In summary, the measure will authorize the Central Vigilance Commission (CVC) to ensure that it protects the identity of citizens and government officials who expose fraud, waste and mismanagement in high places. While trying to insulate the system against frivolous complaints through disciplinary action against those who make them, the Bill simultaneously seeks to empower the CVC to punish those who either reveal the identity of or retaliate against whistleblowers.
The retaliation has often been bloody. Manjunath Shanmugam and Satyendra Dubey were murdered. Dubey, an IIT Kanpur civil engineering graduate, paid with his life for daring to take on the might of the highway construction mafia in Bihar. Shanmugam, an IOC employee and IIM, Lucknow, alumnus, blew the whistle on Uttar Pradesh’s petrol pump adulteration racket. RTI activists have been hounded, beaten up and gunned down as was Amit Jethwa, shot dead right outside the Ahmedabad High Court two months ago after naming BJP’s Junagadh MP, Dinu Solanki, during his expose of criminal mining in the Gir forest preserve. A few months earlier, Vitthal Gite was butchered in Aurangabad for uncovering wrongdoing in a village school in Beed.

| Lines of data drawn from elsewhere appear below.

(** ** The trait methods *)

(** [local]: reads go to the store of the last hydration. *)
Definition on_local {A} (m : LocalOdb -> DM LocalState A) : DM HydState A :=
  fun '(b, h) =>
    match hs_local h with
    | None => (Err (Error_new InvalidArgument "PackFetch store has not completed hydration"), (b, h))
    | Some (l, s) =>
        let '(r, (b, s)) := m l (b, s) in
        (r, (b, mkHyd (hs_files h) (hs_io h) (hs_next_temp h) (Some (l, s)) (hs_stats h) (hs_verified h) (hs_trace h)))
    end.
Definition packfetch_refresh : DM HydState unit :=
  let! _ := on_budget check in
  sthrow (Error_new UnsupportedOperation "PackFetch refresh must run as a runtime job").
Definition packfetch_db : ObjectDb HydState :=
  let header oid := on_local (fun l => try_header (local_db l) oid) in
  let find oid := on_local (fun l => try_find (local_db l) oid) in
  {| hash_kind := pf_hash p;
     shallow_roots := None;
     try_header := header;
     try_header_with_provenance := default_try_header_with_provenance header;
     try_find := find;
     try_find_graph := default_try_find_graph find;
     try_find_many := fun oids => on_local (fun l => try_find_many (local_db l) oids);
     try_find_many_bounded := fun oids rb => on_local (fun l => try_find_many_bounded (local_db l) oids rb);
     prefetch := default_prefetch;
     supports_prefetch := false;
     cache_stats := fun h => match hs_local h with
                             | Some (l, s) => cache_stats (local_db l) s
                             | None => CacheStats_default
                             end;
     refresh := packfetch_refresh |}.

(** [stats] and [provider_down]. *)
Definition packfetch_stats (h : HydState) : HydrationStats := hs_stats h.
Definition packfetch_provider_down (t : T) : T := rt_fail_all (pf_transport p) range_provider_down t.

End Hydrate.

End Store.
Arguments PackFetchOdb : clear implicits.

(* ------------------------------------------------------------------ *)
(** ** Names and contents *)

(** Temporary files are hidden. *)
Definition is_temp (name : bytes) : Prop := head name = Some x2e.

Section Names.
Context `{!DiskFaults}.

Lemma temp_name_temp name id : is_temp (temp_name name id).
Proof. done. Qed.
Lemma pack_name_final hex : ~ is_temp (pack_name hex).
Proof. done. Qed.
Lemma index_name_final hex : ~ is_temp (index_name hex).
Proof. done. Qed.
Lemma pack_index_ne x y : pack_name x <> index_name y.
Proof.
  intros E. apply (f_equal last) in E. unfold pack_name, index_name in E.
  rewrite !last_app in E. vm_compute in E. discriminate.
Qed.
Lemma pack_name_inj x y : pack_name x = pack_name y -> x = y.
Proof. unfold pack_name, pair_stem. intros E. by apply app_inv_tail, app_inv_head in E. Qed.
Lemma index_name_inj x y : index_name x = index_name y -> x = y.
Proof. unfold index_name, pair_stem. intros E. by apply app_inv_tail, app_inv_head in E. Qed.
Lemma to_hex_inj o o' : Oid_wf o -> Oid_wf o' -> to_hex o = to_hex o' -> o = o'.
Proof. intros Ho Ho' E. apply parse_hex_to_hex in Ho, Ho'. congruence. Qed.

(** The names made from a validated ID, in either way. *)
Lemma lower_hex_ascii c : is_hex c = true -> to_ascii_lowercase [c] = [lower_hex c].
Proof.
  intros Hc. enough (forall b, is_hex b = true -> to_ascii_lowercase [b] = [lower_hex b]) by auto.
  apply (forall_byte (fun b => is_hex b = true -> to_ascii_lowercase [b] = [lower_hex b])).
  vm_compute. reflexivity.
Qed.
Lemma lowercase_id id o : parse_hex id = Ok o -> to_ascii_lowercase id = to_hex o.
Proof.
  intros (-> & _ & Hhex)%parse_hex_Ok. induction Hhex as [|c l Hc Hl IH]; [done|].
  rewrite fmap_cons, <- IH. change (to_ascii_lowercase (c :: l)) with (to_ascii_lowercase [c] ++ to_ascii_lowercase l).
  by rewrite lower_hex_ascii.
Qed.

End Names.

Section Contents.
Context `{Digests} (hash : HashKind).

(** A pack whose trailer is its digest and its name, and an index of that pack
    whose trailer is its digest. *)
Definition pack_ok (o : Oid) (data : bytes) : Prop :=
  exists body, data = body ++ as_bytes o /\ digest_of hash body = Some (as_bytes o).
Definition index_ok (o : Oid) (data : bytes) : Prop :=
  exists body trailer, data = body ++ as_bytes o ++ trailer /\ digest_of hash (body ++ as_bytes o) = Some trailer.
Definition file_ok (name data : bytes) : Prop :=
  exists o, Oid_wf o /\ ((name = pack_name (to_hex o) /\ pack_ok o data) \/ (name = index_name (to_hex o) /\ index_ok o data)).

Lemma file_ok_pack o data : Oid_wf o -> file_ok (pack_name (to_hex o)) data -> pack_ok o data.
Proof.
  intros Ho (o' & Ho' & [[E Hd]|[E _]]); [|by apply pack_index_ne in E].
  apply pack_name_inj, to_hex_inj in E; [by subst|done..].
Qed.
Lemma file_ok_index o data : Oid_wf o -> file_ok (index_name (to_hex o)) data -> index_ok o data.
Proof.
  intros Ho (o' & Ho' & [[E _]|[E Hd]]); [by symmetry in E; apply pack_index_ne in E|].
  apply index_name_inj, to_hex_inj in E; [by subst|done..].
Qed.

Lemma hash_bytes_Ok data c o : hash_bytes hash data c = Ok o -> digest_of hash data = Some (as_bytes o).
Proof.
  unfold hash_bytes. destruct (hasher_finalize _) as [o'|] eqn:E; [|done]. intros [= ->]. by apply hasher_digest.
Qed.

These horror stories are endless. They reveal two streams of consciousness in our nation – one wedded to honesty and freedom from fear, the other driven by greed and venality. Our great hope – and an inspiration for future generations – that we need not wring our hands in despair over the fate of this nation lies in the refusal of our whistleblowers to give up notwithstanding the dangers they face.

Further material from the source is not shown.